5. Develop a 5-year strategic plan
Your strategic plan may not be important for all investors – particularly strategic investors – but possessing one is something that will add value for your company whether you manage to find a buyer or not.
It provides you, and financial acquirers, with a roadmap of where the company is going to generate value over the next half decade.
Even buyers looking to acquire for their own strategic reasons will appreciate a business with a clear path to value generation.
Showing these opportunities can also tip the balance for a buyer who is otherwise unsure about an acquisition.
6. Resolve outstanding legal and tax issues
Make an acquisition an easy decision for a buyer by ensuring that your outstanding legal and tax issues are resolved.
When it comes to due diligence, legal and tax concerns are a typical headache that a buyer has to undergo to ensure they’re not acquiring a lemon. This is where DealRoom’s diligence module can help a lot. Hundreds of companies execute their diligence using our tool.
Like most of the items on this list, it’s something you should get on top of in any case, so don’t even wait for a buyer to appear on the horizon to take this step.
7. Streamline your business
Businesses have a tendency of adding fat over time.
This could be non-core assets (see point above about cleaning up the company’s balance sheet) or product and service lines that have subsequently become redundant and used by only a few clients every year.
For example, a company may offer a product that accounts for a tiny proportion of annual revenue, and isn’t required in any meaningful way by its main customers.
Getting rid of it allows the company to focus on core products, while also steamlining its inventory.
8. Ensure an outstanding team is in place
A buyer that feels that they’ll have to replace an entire team as soon as they take over is less likely to acquire than one that looks at your team as valuable additions to their own team.
Human capital is all too often overlooked by companies preparing for a sale, who overlook the value created by this part of the business, believing it to be nothing but an operational expense.
If, instead, you have better people in all the departments than the buyer, you’re allowing them to see that their change management process will run far more smoothly than they could have hoped for.
9. Draw up a list of suitable acquirers
Most business owners have an idea of the potential buyers for their company at the top of their heads before beginning a sales process.

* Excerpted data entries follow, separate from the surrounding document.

Lemma family_utf8 v : is_family v → ValidUTF8 (am_family v) = true.
Proof. by intros [-> | [-> | ->]]. Qed.
Lemma fine_path path original : Forall fine (path_stmts path original).
Proof.
  assert (S : ∀ op, op = "=="%string ∨ op = "!="%string → fine (Match op (ct_status "dnat") (RScalar (SStr "dnat"))))
    by (intros op O; apply fine_text; try done; constructor).
  unfold path_stmts. case_bool_decide; [constructor|]. case_bool_decide.
  - apply list.Forall_singleton. apply S. by right.
  - apply list.Forall_cons. split; [apply S; by left|]. destruct original; [constructor|]. apply list.Forall_singleton.
    apply fine_text; try done; [by left | by constructor | by case_bool_decide].
Qed.
Lemma fine_ether t : ValidUTF8 t = true → fine (is_ether t).
Proof. intros U. apply fine_text; try done; [by left | by constructor]. Qed.
Lemma fine_port rule proto m original :
  is_l4 proto → fine_variant (pm_match m) → Forall fine (port_stmts rule proto m original).
Proof.
  intros L [F V]. unfold port_stmts. case_bool_decide as E; [constructor|]. apply Forall_app. split.
  - apply list.Forall_cons. split; [apply fine_ether, family_utf8, F|]. apply list.Forall_singleton.
    destruct original; [destruct (bool_decide (ru_Direction rule = _)); apply fine_ports; done || by constructor|].
    destruct L as [-> | ->]; destruct (bool_decide (ru_Direction rule = _)); apply fine_ports; done || by constructor.
  - destruct (_ && _); [|constructor]. apply list.Forall_singleton.
    destruct F as [F|[F|F]]; [done|..]; rewrite F; apply fine_tuples; done.
Qed.
Lemma peer_valid c a len : Peer c = Some (a, len) → valid_addr a.
Proof.
  unfold Peer. destruct (parseIP c) as [ip|] eqn:P.
  - intros [= <- <-]. by eapply parseIP_valid.
  - destruct (rev _) as [|bits [|f1 front]]; try done. destruct (parseIP (Join _ _)) as [ip|] eqn:PI; [|done].
    cbn [mbind option_bind]. destruct (prefix_bits bits) as [b|]; [|done]. cbn [mbind option_bind].
    destruct (_ <? _); [done|]. intros [= <- <-]. by eapply masked_valid, parseIP_valid.
Qed.
Lemma family_fine a : family_of a = "ip"%string ∨ family_of a = "ip6"%string.
Proof. destruct a; auto. Qed.
Lemma fine_cidr rule m original l : cidr_stmts rule m original = Ok (Some l) → Forall fine l.
Proof.
  unfold cidr_stmts. destruct (ru_CIDR rule) as [c|]; [|intros [= <-]; constructor].
  destruct (Peer c) as [[a len]|] eqn:P; [|done]. apply peer_valid in P. cbn [fst].
  destruct (negb _ && negb _); [done|]. intros E. assert (X : ∀ x, @Ok polerr _ (Some x) = Ok (Some l) → x = l) by congruence. apply X in E as <-.
  apply Forall_app. split.
  - case_bool_decide; [|constructor]. apply list.Forall_singleton, fine_ether. by destruct (family_fine a) as [-> | ->].
  - apply list.Forall_singleton.
    destruct (family_fine a) as [-> | ->], (_ || _), (bool_decide (ru_Direction rule = _)); apply fine_prefix; done || by constructor.
Qed.
Lemma fine_policy_rule rule proto original m peer :
  is_l4 proto → fine_variant (pm_match m) → cidr_stmts rule m original = Ok (Some peer) →
  fine_rule (match_ (if (original : bool) then ct "protocol" EmptyString "original" else Meta "l4proto") (RScalar (SStr proto))
             :: path_stmts (pm_path m) original ++ port_stmts rule proto m original ++ peer ++ [Verdict (rule_verdict rule m)]).
Proof.
  intros L V C. rewrite !app_assoc. rewrite app_comm_cons. apply fine_action.
  - apply list.Forall_cons. split.
    { destruct original; destruct L as [-> | ->]; apply fine_text; try done; (by left) || by constructor. }
    rewrite !Forall_app. split; [split; [apply fine_path | by apply fine_port] | by eapply fine_cidr].
  - cbn. unfold rule_verdict. case_match; auto.
  - unfold rule_verdict. by case_match.
Qed.
Lemma fine_variants p g proto assigned vs :
  resolvedMatches p g proto assigned = Ok vs → Forall fine_variant vs.
Proof.
  unfold resolvedMatches. destruct (find_group _ _ _) as [gr|]; [|intros [= <-]; constructor].
  destruct (group_tuples _ _) as [ts|] eqn:T; cbn [mbind result_bind]; [|done]. intros E. assert (X : ∀ x, @Ok polerr _ x = Ok vs → x = vs) by congruence. apply X in E as <-.
  assert (V : Forall (λ t, valid_addr (fst t)) ts).
  { rewrite (group_tuples_spec _ _ _ T). apply list.Forall_forall. intros t I. apply list_elem_of_omap in I as (a & _ & I).
    destruct (hasAllocation _ _); [|done]. destruct (parseIP (al_IP a)) eqn:P; [|done]. injection I as <-. by eapply parseIP_valid. }
  assert (F : ∀ family, family = "ip"%string ∨ family = "ip6"%string → Forall fine_variant (family_match ts family)).
  { intros family FA. pose proof (family_match_family ts family FA) as FF.
    destruct (family_match_spec ts family) as [[E _]|(v & E & VO)]; rewrite E in *; [constructor|].
    apply list.Forall_singleton. apply list.Forall_cons in FF as [FF _]. split; [done|]. apply list.Forall_forall. intros t I.
    apply (vo_tuples _ _ _ VO) in I as [I _]. rewrite list.Forall_forall in V. by apply V. }
  apply Forall_app. split; apply F; auto.
Qed.
Lemma fine_matches rule vs assigned original ms :
  Forall fine_variant vs → policyAllocationMatches rule vs assigned original = Ok ms →
  Forall (λ m, fine_variant (pm_match m)) ms.
Proof.
  intros F. revert ms. induction F as [|v vs FV F IH]; intros ms M; [injection M as <-; constructor|].
  apply matches_cons in M as (a & b & A & B & ->). apply Forall_app. split; [|by apply IH]. clear IH B F.
  assert (D : ∀ ports ambiguous path, Forall (λ m, fine_variant (pm_match m)) (direct_matches v ports ambiguous path)).
  { intros ports ambiguous path. unfold direct_matches. apply Forall_app.
    split; case_bool_decide; try constructor; done || constructor. }
  cbn in A. destruct (_ || _); [injection A as <-; repeat (constructor; [done|]); constructor|].
  destruct (bool_decide _); [injection A as <-; repeat (constructor; [done|]); constructor|].
  destruct (directAllocationPorts v assigned) as [[ports ambiguous]|]; cbn in A; [|done]. injection A as <-.
  rewrite app_nil_r. constructor; [done|]. apply Forall_app. split; [done|]. case_match; [constructor | done].
Qed.
(** ** Equal normal forms *)

Definition all_utf8 (os : list json) : Prop := Forall (λ o, json_utf8 o = true) os.
Lemma all_utf8_spec os : all_utf8 os ↔ forallb json_utf8 os = true.
Proof. unfold all_utf8. rewrite list.Forall_forall, forallb_forall. by setoid_rewrite list_elem_of_In. Qed.
Lemma members_utf8 l :
  json_utf8 (JObj l) = true ↔ Forall (λ m, ValidUTF8 (fst m) = true ∧ json_utf8 (snd m) = true) l.
Proof.
  cbn [json_utf8]. rewrite forallb_forall, list.Forall_forall. setoid_rewrite list_elem_of_In.
  by setoid_rewrite andb_true_iff.
Qed.
Lemma utf8_normal v : json_utf8 v = true → json_utf8 (normalizeNft v) = true.
Proof.
  induction v as [| | | |l IH|l IH] using json_rect_nested; try done.
  - cbn [json_utf8 normalizeNft]. rewrite !forallb_forall. intros U x I. apply in_map_iff in I as (y & <- & I).
    rewrite list.Forall_forall in IH. apply IH; [by apply list_elem_of_In | by apply U].
  - rewrite members_utf8. intros U. cbn [normalizeNft].
    set (l' := delete_key "handle" (map (λ m, (fst m, normalizeNft (snd m))) l)).
    assert (U' : json_utf8 (JObj l') = true).
    { apply members_utf8, list.Forall_forall. intros m I. apply list_elem_of_In in I. unfold l', delete_key in I.
      apply filter_In in I as [I _]. apply in_map_iff in I as (m0 & <- & I). apply list_elem_of_In in I.
      rewrite list.Forall_forall in IH, U. cbn [fst snd]. destruct (U m0 I). split; [done|]. by apply IH. }
    unfold sort_set. destruct l' as [|[k []] []]; try done. destruct (_ && _); [|done].
    apply members_utf8. apply members_utf8 in U'. apply list.Forall_cons in U' as [[K I] _].
    apply list.Forall_singleton. split; [done|]. cbn [snd json_utf8] in *. rewrite <- all_utf8_spec in *.
    unfold all_utf8 in *. by rewrite merge_sort_Permutation.
Qed.
Lemma map_set_utf8 k v l :
  ValidUTF8 k = true → json_utf8 v = true → json_utf8 (JObj l) = true → json_utf8 (JObj (map_set k v l)) = true.
Proof.
  rewrite !members_utf8. intros K V. induction 1 as [|[k1 v1] l M F IH]; cbn [map_set].
  - by apply list.Forall_singleton.
  - repeat case_match; repeat (apply list.Forall_cons; split); done.
Qed.
Lemma utf8_rule r : json_utf8 r = true → json_utf8 (normalizeNftRule r) = true.
Proof.
  intros U. unfold normalizeNftRule. destruct r as [| | | | |l]; try done. destruct (mget "expr" (JObj l)) as [[]|] eqn:E; try done.
  apply map_set_utf8; [done| |done]. cbn [json_utf8].
  assert (U' : json_utf8 (JArr l0) = true).
  { apply members_utf8 in U. cbn [mget] in E. clear - U E. induction l as [|[k x] l IH]; [done|].
    apply list.Forall_cons in U as [[_ U] F]. cbn [field] in E. case_match; [by injection E as ->|by apply IH]. }
  cbn [json_utf8] in U'. rewrite forallb_forall in U' |- *. intros x I. unfold normalize_expressions in I.
  apply filter_In in I as [I _]. by apply U'.
Qed.
Class Host `{Machine} `{Netlink} := {
  host_kernel : Kernel;
  inside_kernel : Z → Kernel;
  (** Whether the last nft command was stopped by its context. *)
  nft_interrupted : list command → bool;
  lock_attempts : world → list attempt;
  (** What runc answers to the last of its calls. *)
  runc_state : list rcall → result rterr RuntimeState;
  runc_start : list rcall → bool;
  (** Whether the context is done. *)
  expired : world → bool;
  (** [os.Executable], and whether two paths name the same file. *)
  own_executable : string;
  same_file : string → string → bool;
  (** The parts of the daemon's configuration that the wrapper reads. *)
  wrapper_config : string → option runtime_config;
}.

Abbreviation W := (st world rterr).

Definition set_files (fs : files) (w : world) : world :=
  mkWorld fs (w_nft w) (w_host w) (w_inside w) (w_lease w) (w_calls w).
Definition set_nft (h : list command) (w : world) : world :=
  mkWorld (w_files w) h (w_host w) (w_inside w) (w_lease w) (w_calls w).
Definition set_host (h : list request) (w : world) : world :=
  mkWorld (w_files w) (w_nft w) h (w_inside w) (w_lease w) (w_calls w).
Definition set_inside (h : list request) (w : world) : world :=
  mkWorld (w_files w) (w_nft w) (w_host w) h (w_lease w) (w_calls w).
Definition set_lease (b : bool) (w : world) : world :=
  mkWorld (w_files w) (w_nft w) (w_host w) (w_inside w) b (w_calls w).
Definition add_call (c : rcall) (w : world) : world :=
  mkWorld (w_files w) (w_nft w) (w_host w) (w_inside w) (w_lease w) (w_calls w ++ [c]).

Section World.
Context `{UUIDs} `{JSON} `{UnicodeTables} `{Nft} `{Machine} `{Netlink} `{!Host} `{Namespaces}.
Variables (euid : Z) (cwd : list string).

Definition route_error (e : rerr) : rterr := match e with RCtx => ECtx | _ => ERoute e end.
Definition nft_op {A} (m : F A) : W A := λ w,
  let '(h, r) := m (w_nft w) in
  (match r with Ok a => Ok a | Err FRun => Err (if nft_interrupted h then ECtx else ENft) | Err _ => Err ENft end, set_nft h w).
Definition host_op {A} (m : M A) : W A := λ w,
  let '(h, r) := m (w_host w) in (match r with Ok a => Ok a | Err e => Err (route_error e) end, set_host h w).
Definition inside_op {A} (m : M A) : W A := λ w,
  let '(h, r) := m (w_inside w) in (match r with Ok a => Ok a | Err e => Err (route_error e) end, set_inside h w).
(** A computation that only reads the files. *)
Definition read {A} (f : files → result rterr A) : W A := λ w, (f (w_files w), w).
Definition check_context : W unit := λ w, (if expired w then Err ECtx else Ok tt, w).

(** The deferred closing of the lease. *)
Definition with_lease {A} (m : W A) : W A := λ w, let '(r, w') := m w in (r, set_lease false w').

(** *** The lock *)

(** [strings.TrimSuffix] *)
Definition TrimSuffix (s suffix : string) : string :=
  if HasSuffix s suffix then take_string (String.length s - String.length suffix) s else s.
Definition lock_file (path : string) : string := TrimSuffix path ".json" +:+ ".lock".
(** *** Creating, starting and deleting the container *)

(** No such device, or no such entry. *)
Definition missing_link (x : nerr) : bool :=
  match x with NRt (ERoute (RKernel errno)) => (errno =? 19) || (errno =? 2) | _ => false end.
(** [prepareNetwork] on the labels and the host configuration of the new container. *)
Definition create_network (name bridge : string) : N Network :=
  link ← attempted (on_world (host_op (backend_Link (H1 := host_kernel) bridge)));
  _ ← (match link with
       | Ok _ => st_err NMismatch
       | Err x => if missing_link x then mret tt else st_err x
       end);
  _ ← call (DNetworkCreate name bridge id (nc_IPv6 cfg)) network_create;
  NetworkInspect name.
Definition prepareNetwork (labels : gmap string string) (host : HostConfig) : N (gmap string string * HostConfig) :=
  deleted ← gets e_deleted;
  _ ← check (negb deleted) NConflict;
  p ← load_policy;
  let labels := delete networkOwner labels in
  _ ← of_policy (ValidateEnforcement json_policy_hash marshal_len Empty ∅ networkCeiling);
  if negb (Required p networkCeiling) then mret (labels, host)
  else
    a ← allocations;
    _ ← (if 0 <? po_Revision p
         then of_policy (ValidateEnforcement json_policy_hash marshal_len p (as_Mappings a) networkCeiling) else mret tt);
    _ ← networkSupported a;
    match Names id with
    | None => st_err (NRt EName)
    | Some (name, bridge, _) =>
        r ← attempted (NetworkInspect name);
        n ← (if not_found r then create_network name bridge else st_lift r);
        _ ← checkNetwork n EmptyString;
        _ ← gateNetwork p;
        generation ← gets (λ e, new_uuid (e_docker e));
        let annotations :=
          if has_runtime then <[RuntimeGenerationKey := generation]> (<[RuntimeServerKey := id]> (hc_Annotations host))
          else hc_Annotations host in
        mret (<[networkOwner := id]> labels,
              mkHostConfig name (hc_Privileged host) (hc_CapAdd host)
                (hc_CapDrop host ++ ["NET_ADMIN"; "SYS_ADMIN"; "NET_RAW"]%string) (hc_RestartPolicy host)
                (hc_PortBindings host) (if has_runtime then nc_Runtime cfg else hc_Runtime host) annotations)
    end.

Definition remove_binding : W unit := λ w,
  match RemoveRuntimeBinding euid cwd (nc_Root cfg) id (w_files w) with
  | Ok fs => (Ok tt, set_files fs w)
  | Err x => (Err x, w)
  end.

Definition bindNetworkRuntime (containerID : string) (host : HostConfig) : N unit :=
  if negb has_runtime then on_world remove_binding
  else
    leased
      (if negb (annotation RuntimeServerKey (hc_Annotations host) =? id)%string then on_world remove_binding
       else
         p ← load_policy;
         a ← allocations;
         let b := mkBinding 1 id containerID (annotation RuntimeGenerationKey (hc_Annotations host)) (hc_Runtime host)
                    (Some (as_Mappings a)) (po_Revision p) (po_PolicyHash p) in
         on_world (write_op (λ fl tmp fs, SaveRuntimeBinding euid fl tmp (nc_Root cfg) b fs))).

Definition finishNetworkStart : N unit :=
  if negb has_runtime then reconcileNetwork
  else
    loaded ← attempted load_policy;
    match loaded with
    | Err x => failSyncedPolicy Empty x
    | Ok p =>
        r ← attempted ContainerInspect;
        match r with
        | Err x => failSyncedPolicy p x
        | Ok c =>
            if negb (Required p networkCeiling) && negb (networkManaged c) then mret tt
            else
              v ← attempted (verifyNetwork p c);
              match v with Err x => failSyncedPolicy p x | Ok _ => store_applied p (ci_ID c) end
        end
    end.

Definition remove_policy : W unit := λ w,
  match Remove (nc_Root cfg) id (w_files w) with Ok fs => (Ok tt, set_files fs w) | Err x => (Err (EStore x), w) end.
Definition removeNetworkState : N unit := leased (_ ← on_world remove_binding; on_world remove_policy).

Definition remove_body : N unit :=
  match Names id with
  | None => st_err (NRt EName)
  | Some (name, _, _) =>
      r ← attempted (NetworkInspect name);
      if not_found r then
        p ← load_policy;
        _ ← (if 0 <? po_Revision p then on_world (nft_op (RemoveFirewall id)) else mret tt);
        removeNetworkState
      else
        n ← st_lift r;
        _ ← checkNetwork n EmptyString;
        _ ← on_world (nft_op (RemoveFirewall id));
        _ ← call (DNetworkRemove (nw_ID n)) network_remove;
        removeNetworkState
  end.
Definition removeNetworkPolicy : N unit :=
  _ ← remove_body;
  recorded ← gets e_containerID;
  _ ← update (set_deleted true);
  update (set_applied recorded None).
End Environment.

(** ** The monitor's first delay *)

Fixpoint fnv64a (h : Z) (s : string) : Z :=
  match s with
  | EmptyString => h
  | String c s' => fnv64a ((Z.lxor h (byteZ c) * 1099511628211) mod 2 ^ 64) s'
  end.
Definition networkCheckDelay (id : string) (interval : Z) : Z :=
  if interval <? 2 then interval
  else
    let half := interval / 2 in
    wrap64 (half + fnv64a 14695981039346656037 id mod (interval - half)).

This list typically includes local investors and competitors.
When putting together a list, ask yourself why your company would be attractive to those buyers, how you could make it even more attractive based on those criteria, and use this information to extend the list.
10. Communicate your business properly
Your company will need a non-confidential teaser and a sales memorandum to get the sales process going. These should attractively present the benefits of an acquisition to buyers, using accurate, up-to-date, and insightful information.
Above all, they should be clear on what they’re buying.
Think of an elevator pitch — you should be able to tell them what your business is in ten seconds.